Restored wetlands can be a valuable asset for wildlife says Olly Birkbeck, a director of the Little Massingham Estate in west Norfolk and a founding trustee of the WildEast nature movement.

Nowadays, driving across the fens on the A17, gigantic cabbages glowing purple on either side, lifeless except an old crow in the car park, it’s hard to imagine the glorious past of the fens.

Harder still, their glorious future on the front line of nature recovery.

Just a few hundred years ago this land was "reclaimed" (as it’s euphemistically known) to make way for industrial agriculture, when consumption of whatever we want whenever we want it replaced sustainable consumption of seasonal grub.

Prior to that you’d have seen have seen not cabbages and crows, but pelicans and cranes skewering beak-fulls of wriggling amphibians.

You’d have seen native beavers working their architectural magic on the landscape and perhaps a lone lynx stalking the shoreline. A riot of birds and furry mammals unfolding across an endless, squelchy mirage of mud and sky.

These were the "mershes", as medieval maps had them, the mecca for migrating birds of all shapes and sizes, 150,000 square miles of wetland habitat, the demise of Bad King John, who’s morbid countenance still haunts New Conduit Street in King's Lynn.

This watery kingdom was dominated by the Great Ouse, a colossus of biodiversity flowing through five counties, spilling into the Wash at King's Lynn.

I used to slide down it’s muddy banks as a nipper, amongst abandoned shopping trollies. The skeleton of this wild landscape is still intact, but the flesh has been picked clean.

Let’s start with the boring reasons that wetlands are important.

Wetlands store unbelievable amounts of carbon through physical, chemical and biological processes. They are a buffer between land and sea, causing the land to be porous and preventing our houses from falling into the drink. They are living sponges, soaking up the weather and purifying our water.

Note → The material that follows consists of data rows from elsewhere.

(** The entries before the end marker, which [E9_NUM_SIGNATURES] leaves out. *)
Definition E9_SIGNATURE_DB : list E9Signature :=
  [ E9_SIG_ENTRY "elf" "ELF executable" E9_SIG_CAT_EXECUTABLE E9_SIG_CONFIDENCE_HIGH SIG_ELF;
    E9_SIG_ENTRY "pe" "Windows PE executable" E9_SIG_CAT_EXECUTABLE E9_SIG_CONFIDENCE_MEDIUM SIG_MZ;
    E9_SIG_ENTRY "macho32" "Mach-O 32-bit executable" E9_SIG_CAT_EXECUTABLE E9_SIG_CONFIDENCE_HIGH SIG_MACHO_32;
    E9_SIG_ENTRY "macho64" "Mach-O 64-bit executable" E9_SIG_CAT_EXECUTABLE E9_SIG_CONFIDENCE_HIGH SIG_MACHO_64;
    E9_SIG_ENTRY "macho32r" "Mach-O 32-bit (reversed)" E9_SIG_CAT_EXECUTABLE E9_SIG_CONFIDENCE_HIGH SIG_MACHO_32_REV;
    E9_SIG_ENTRY "macho64r" "Mach-O 64-bit (reversed)" E9_SIG_CAT_EXECUTABLE E9_SIG_CONFIDENCE_HIGH SIG_MACHO_64_REV;
    E9_SIG_ENTRY "machofat" "Mach-O Universal Binary" E9_SIG_CAT_EXECUTABLE E9_SIG_CONFIDENCE_HIGH SIG_MACHO_FAT;
    E9_SIG_ENTRY "ape" "Actually Portable Executable" E9_SIG_CAT_EXECUTABLE E9_SIG_CONFIDENCE_HIGH SIG_APE;
    E9_SIG_ENTRY "wasm" "WebAssembly module" E9_SIG_CAT_EXECUTABLE E9_SIG_CONFIDENCE_HIGH SIG_WASM;
    E9_SIG_ENTRY "javaclass" "Java class file" E9_SIG_CAT_EXECUTABLE E9_SIG_CONFIDENCE_HIGH SIG_JAVA_CLASS;
    E9_SIG_ENTRY "llvmbc" "LLVM bitcode" E9_SIG_CAT_EXECUTABLE E9_SIG_CONFIDENCE_HIGH SIG_LLVM_BC;
    E9_SIG_ENTRY "zip" "ZIP archive" E9_SIG_CAT_ARCHIVE E9_SIG_CONFIDENCE_HIGH SIG_ZIP;
    E9_SIG_ENTRY "7zip" "7-Zip archive" E9_SIG_CAT_ARCHIVE E9_SIG_CONFIDENCE_HIGH SIG_7ZIP;
    E9_SIG_ENTRY "rar" "RAR archive" E9_SIG_CAT_ARCHIVE E9_SIG_CONFIDENCE_HIGH SIG_RAR;
    E9_SIG_ENTRY "rar5" "RAR5 archive" E9_SIG_CAT_ARCHIVE E9_SIG_CONFIDENCE_HIGH SIG_RAR5;
    E9_SIG_ENTRY_OFFSET "ustar" "TAR archive (ustar)" E9_SIG_CAT_ARCHIVE E9_SIG_CONFIDENCE_HIGH SIG_USTAR 257;
    E9_SIG_ENTRY "cpio" "CPIO archive (newc)" E9_SIG_CAT_ARCHIVE E9_SIG_CONFIDENCE_HIGH SIG_CPIO_NEWC;
    E9_SIG_ENTRY "cpiocrc" "CPIO archive (crc)" E9_SIG_CAT_ARCHIVE E9_SIG_CONFIDENCE_HIGH SIG_CPIO_CRC;
    E9_SIG_ENTRY "ar" "ar archive" E9_SIG_CAT_ARCHIVE E9_SIG_CONFIDENCE_HIGH SIG_AR;
    E9_SIG_ENTRY "deb" "Debian package" E9_SIG_CAT_ARCHIVE E9_SIG_CONFIDENCE_HIGH SIG_DEB;
    E9_SIG_ENTRY "rpm" "RPM package" E9_SIG_CAT_ARCHIVE E9_SIG_CONFIDENCE_HIGH SIG_RPM;
    E9_SIG_ENTRY "gitpack" "Git pack file" E9_SIG_CAT_ARCHIVE E9_SIG_CONFIDENCE_HIGH SIG_GIT_PACK;
    E9_SIG_ENTRY "gzip" "gzip compressed data" E9_SIG_CAT_COMPRESSED E9_SIG_CONFIDENCE_HIGH SIG_GZIP;
    E9_SIG_ENTRY "bzip2" "bzip2 compressed data" E9_SIG_CAT_COMPRESSED E9_SIG_CONFIDENCE_HIGH SIG_BZIP2_9;
    E9_SIG_ENTRY "xz" "XZ compressed data" E9_SIG_CAT_COMPRESSED E9_SIG_CONFIDENCE_HIGH SIG_XZ;
    E9_SIG_ENTRY "lzma" "LZMA compressed data" E9_SIG_CAT_COMPRESSED E9_SIG_CONFIDENCE_LOW SIG_LZMA;
    E9_SIG_ENTRY "zstd" "Zstandard compressed data" E9_SIG_CAT_COMPRESSED E9_SIG_CONFIDENCE_HIGH SIG_ZSTD;
    E9_SIG_ENTRY "lz4" "LZ4 compressed data" E9_SIG_CAT_COMPRESSED E9_SIG_CONFIDENCE_HIGH SIG_LZ4;
    E9_SIG_ENTRY "squashfs" "SquashFS filesystem (LE)" E9_SIG_CAT_FILESYSTEM E9_SIG_CONFIDENCE_HIGH SIG_SQUASHFS_LE;
    E9_SIG_ENTRY "squashfsbe" "SquashFS filesystem (BE)" E9_SIG_CAT_FILESYSTEM E9_SIG_CONFIDENCE_HIGH SIG_SQUASHFS_BE;
    E9_SIG_ENTRY "cramfs" "CramFS filesystem" E9_SIG_CAT_FILESYSTEM E9_SIG_CONFIDENCE_HIGH SIG_CRAMFS;
    E9_SIG_ENTRY "jffs2le" "JFFS2 filesystem (LE)" E9_SIG_CAT_FILESYSTEM E9_SIG_CONFIDENCE_HIGH SIG_JFFS2_LE_1;
    E9_SIG_ENTRY "jffs2be" "JFFS2 filesystem (BE)" E9_SIG_CAT_FILESYSTEM E9_SIG_CONFIDENCE_HIGH SIG_JFFS2_BE_1;
    E9_SIG_ENTRY "ubi" "UBI image" E9_SIG_CAT_FILESYSTEM E9_SIG_CONFIDENCE_HIGH SIG_UBI;
    E9_SIG_ENTRY "ubifs" "UBIFS filesystem" E9_SIG_CAT_FILESYSTEM E9_SIG_CONFIDENCE_HIGH SIG_UBIFS;
    E9_SIG_ENTRY_OFFSET "ext" "ext2/3/4 filesystem" E9_SIG_CAT_FILESYSTEM E9_SIG_CONFIDENCE_HIGH SIG_EXT_MAGIC 0x438;
    E9_SIG_ENTRY "ntfs" "NTFS filesystem" E9_SIG_CAT_FILESYSTEM E9_SIG_CONFIDENCE_HIGH SIG_NTFS;
    E9_SIG_ENTRY "btrfs" "BTRFS filesystem" E9_SIG_CAT_FILESYSTEM E9_SIG_CONFIDENCE_HIGH SIG_BTRFS;
    E9_SIG_ENTRY "iso9660" "ISO 9660 CD-ROM" E9_SIG_CAT_FILESYSTEM E9_SIG_CONFIDENCE_HIGH SIG_ISO9660;
    E9_SIG_ENTRY "uefifv" "UEFI Firmware Volume" E9_SIG_CAT_FIRMWARE E9_SIG_CONFIDENCE_HIGH SIG_UEFI_FV;
    E9_SIG_ENTRY "ueficap" "UEFI Capsule" E9_SIG_CAT_FIRMWARE E9_SIG_CONFIDENCE_HIGH SIG_UEFI_CAPSULE;
    E9_SIG_ENTRY "uboot" "U-Boot image" E9_SIG_CAT_FIRMWARE E9_SIG_CONFIDENCE_HIGH SIG_UBOOT_IMAGE;
    E9_SIG_ENTRY "dtb" "Device Tree Blob" E9_SIG_CAT_FIRMWARE E9_SIG_CONFIDENCE_HIGH SIG_DTB;
    E9_SIG_ENTRY "androidboot" "Android boot image" E9_SIG_CAT_FIRMWARE E9_SIG_CONFIDENCE_HIGH SIG_ANDROID_BOOT;
    E9_SIG_ENTRY "androidsparse" "Android sparse image" E9_SIG_CAT_FIRMWARE E9_SIG_CONFIDENCE_HIGH SIG_ANDROID_SPARSE;
    E9_SIG_ENTRY "png" "PNG image" E9_SIG_CAT_IMAGE E9_SIG_CONFIDENCE_HIGH SIG_PNG;
    E9_SIG_ENTRY "jpeg" "JPEG image (JFIF)" E9_SIG_CAT_IMAGE E9_SIG_CONFIDENCE_HIGH SIG_JPEG_JFIF;
    E9_SIG_ENTRY "jpegexif" "JPEG image (EXIF)" E9_SIG_CAT_IMAGE E9_SIG_CONFIDENCE_MEDIUM SIG_JPEG_EXIF;
    E9_SIG_ENTRY "gif87" "GIF image (87a)" E9_SIG_CAT_IMAGE E9_SIG_CONFIDENCE_HIGH SIG_GIF87;
    E9_SIG_ENTRY "gif89" "GIF image (89a)" E9_SIG_CAT_IMAGE E9_SIG_CONFIDENCE_HIGH SIG_GIF89;
    E9_SIG_ENTRY_SHORT "bmp" "BMP image" E9_SIG_CAT_IMAGE E9_SIG_CONFIDENCE_MEDIUM SIG_BMP;
    E9_SIG_ENTRY "pdf" "PDF document" E9_SIG_CAT_DOCUMENT E9_SIG_CONFIDENCE_HIGH SIG_PDF;
    E9_SIG_ENTRY "ole2" "OLE2 Compound Document" E9_SIG_CAT_DOCUMENT E9_SIG_CONFIDENCE_HIGH SIG_OLE2;
    E9_SIG_ENTRY "sqlite" "SQLite database" E9_SIG_CAT_DATA E9_SIG_CONFIDENCE_HIGH SIG_SQLITE;
    E9_SIG_ENTRY "riff" "RIFF container (WAV/AVI)" E9_SIG_CAT_MEDIA E9_SIG_CONFIDENCE_MEDIUM SIG_RIFF;
    E9_SIG_ENTRY "ogg" "Ogg container" E9_SIG_CAT_MEDIA E9_SIG_CONFIDENCE_HIGH SIG_OGG;
    E9_SIG_ENTRY "flac" "FLAC audio" E9_SIG_CAT_MEDIA E9_SIG_CONFIDENCE_HIGH SIG_FLAC;
    E9_SIG_ENTRY "id3" "MP3 with ID3 tag" E9_SIG_CAT_MEDIA E9_SIG_CONFIDENCE_MEDIUM SIG_ID3;
    E9_SIG_ENTRY "ebml" "EBML container (WebM/MKV)" E9_SIG_CAT_MEDIA E9_SIG_CONFIDENCE_HIGH SIG_EBML;
    E9_SIG_ENTRY "pgparmor" "PGP armored data" E9_SIG_CAT_CRYPTO E9_SIG_CONFIDENCE_HIGH SIG_PGP_ARMOR;
    E9_SIG_ENTRY "sshkey" "OpenSSH private key" E9_SIG_CAT_CRYPTO E9_SIG_CONFIDENCE_HIGH SIG_SSH_PRIVKEY;
    E9_SIG_ENTRY "x509pem" "X.509 certificate (PEM)" E9_SIG_CAT_CRYPTO E9_SIG_CONFIDENCE_HIGH SIG_X509_PEM;
    E9_SIG_ENTRY "aessbox" "AES S-Box (potential crypto)" E9_SIG_CAT_CRYPTO E9_SIG_CONFIDENCE_LOW SIG_AES_SBOX ].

Wetlands prevent soil erosion because the roots of millions of plants bind the soil and prevent it from draining into the sea. They have the same effect the other way, absorbing the power of the waves before they crash through our farmland and poorly placed developments.

But far more important is the intrinsic value of the natural world and our lost sense of wonder which uses to cause us to protect it.

Its wholesale destruction has happened mainly within a few generations (although the rot set in during the industrial age). We look back at 300 years of romanticised fenland life, but forget the 10,000 years of natural abundance that preceded it.

Corporations, government agencies and a small army of enlightened farmers are doing their bit to revive our region’s wetlands, but we the public own the spaces in between.

The easy part of not settling for anything less than an epic restoration of our landscape is to rethink the sterile tidiness of the gardens and public areas that separate and therefore devalue the bigger projects.

The harder part is to rethink the bigger choices and compromises we face. What we eat. Where we build houses. But let’s pick the low hanging fruit first.

The WildEast Map of Dreams shows you how what you’re doing in your back garden connects to restored wetlands, woodlands and grasslands, making them greater than the sum of their parts. Otherwise they’re just fragmented islands.

We need nature. We need it to breath, to drink water and we need it to avoid the unimaginable horror of it not being there, giving us succour, meaning and identity.

We cannot and must not aspire to recreate a bucolic fantasy of times gone by, but to use existing features to reinvent the natural world while still filling our bellies.

Our wetlands are the principle feature of the delicate East Anglian landscape that we must, for our sake and for the survival of natural abundance, recreate and cherish.